Records drawn from a dataset:

(* ===== verification/SysLimits.v ===== *)
(** * syslimits.c: the number of files a process may have open

    [max_open_files] asks the system once and keeps the answer in the static
    [max_open]; 0 means that it has not asked yet (OPEN_MAX is not defined). *)
From S2P Require Import Prelude CString Os.

Definition max_open_fallback : Z := 256.

(** A tracer state that holds the static variable [max_open]. *)
Class HasMaxOpen (S : Type) := {
  max_open : S -> Z;
  set_max_open : Z -> S -> S;
  max_open_set : forall v s, max_open (set_max_open v s) = v;
}.

#[export] Instance max_open_self : HasMaxOpen Z :=
  {| max_open s := s; set_max_open v _ := v; max_open_set _ _ := eq_refl |}.

Section SysLimits.
Context {S : Type} `{HasMaxOpen S}.

Definition max_open_files : M S Z :=
  let* m := gets max_open in
  if (m =? 0)%Z then
    let* r := sysM Sysconf_open_max in
    let '(v, err) := r in
    modM (set_max_open v) ;;;
    when (v <? 0)%Z
      (if (err =? 0)%Z then modM (set_max_open max_open_fallback)
       else modM (set_max_open (-1)) ;;;
            sysM (Eprintf "%s" [PS (lit "sysconf call in max_open_files()")])) ;;;
    gets max_open
  else retM m.

(** What one answer of [sysconf] stands for. *)
Definition limit_of (r : Z * Z) : Z :=
  if (r.1 <? 0)%Z then if (r.2 =? 0)%Z then max_open_fallback else (-1)%Z else r.1.

Lemma max_open_files_known s :
  max_open s <> 0%Z -> max_open_files s = Ret (max_open s, s).
Proof.
  intros Hs. unfold max_open_files, bindM, gets. simpl.
  by rewrite (proj2 (Z.eqb_neq _ _) Hs).
Qed.

(** [max_open_files] returns the limit the system reports, 256 when the limit is
    indeterminate and -1 on an error; a limit it has found is returned from then on
    without asking again, whatever the system would answer. *)
Theorem max_open_files_cached {W} (h : forall c, W -> reply c * W) (s : S) (w : W) :
  max_open s = 0%Z ->
  let v := limit_of (h Sysconf_open_max w).1 in
  exists s', outcome h (max_open_files s) w = inl (v, s') /\ max_open s' = v
  /\ (v <> 0%Z -> forall W' (h' : forall c, W' -> reply c * W') w',
        run h' (max_open_files s') w' = ([], inl (v, s'), w')).
Proof.
  intros Hs v.
  assert (E : exists s', outcome h (max_open_files s) w = inl (v, s') /\ max_open s' = v).
  { unfold v, limit_of, outcome, max_open_files, bindM, gets. simpl. rewrite Hs. simpl.
    destruct (h Sysconf_open_max w) as [[z err] w1]. simpl.
    destruct (z <? 0)%Z; simpl; [destruct (err =? 0)%Z; simpl|]; [| |].
    - eexists. rewrite max_open_set. split; [done|]. apply max_open_set.
    - unfold bindM. simpl. destruct (h (Eprintf _ _) w1). simpl.
      eexists. rewrite max_open_set. split; [done|]. apply max_open_set.
    - eexists. rewrite max_open_set. split; [done|]. apply max_open_set. }
  destruct E as (s' & Ho & Hv). exists s'. split_and!; [done|done|].
  intros Hne W' h' w'. rewrite max_open_files_known by congruence. simpl. by rewrite Hv.
Qed.
End SysLimits.

(** A system that answers one call after the other from a list. *)
Definition scripted_limit (c : sys) (w : list (Z * Z)) : reply c * list (Z * Z) :=
  match c return list (Z * Z) -> reply c * list (Z * Z) with
  | Sysconf_open_max => fun w => match w with r :: w' => (r, w') | [] => ((-1, 0)%Z, []) end
  | c => fun w => (null_reply c, w)
  end w.

Lemma max_open_files_cached_witness :
  max_open (0%Z : Z) = 0%Z /\
  exists s', outcome scripted_limit (max_open_files (0%Z : Z)) [(1024, 0); (7, 0)]%Z = inl (1024%Z, s')
  /\ max_open s' = 1024%Z
  /\ (1024%Z <> 0%Z -> forall W' (h' : forall c, W' -> reply c * W') w',
        run h' (max_open_files s') w' = ([], inl (1024%Z, s'), w')).
Proof.
  split; [reflexivity|].
  exact (max_open_files_cached scripted_limit (0%Z : Z) [(1024, 0); (7, 0)]%Z eq_refl).
Defined.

**What the task requires**
Using the records above, copy every line that has the word "outcome" in it.

**Response**
  exists s', outcome h (max_open_files s) w = inl (v, s') /\ max_open s' = v
  assert (E : exists s', outcome h (max_open_files s) w = inl (v, s') /\ max_open s' = v).
  { unfold v, limit_of, outcome, max_open_files, bindM, gets. simpl. rewrite Hs. simpl.
  exists s', outcome scripted_limit (max_open_files (0%Z : Z)) [(1024, 0); (7, 0)]%Z = inl (1024%Z, s')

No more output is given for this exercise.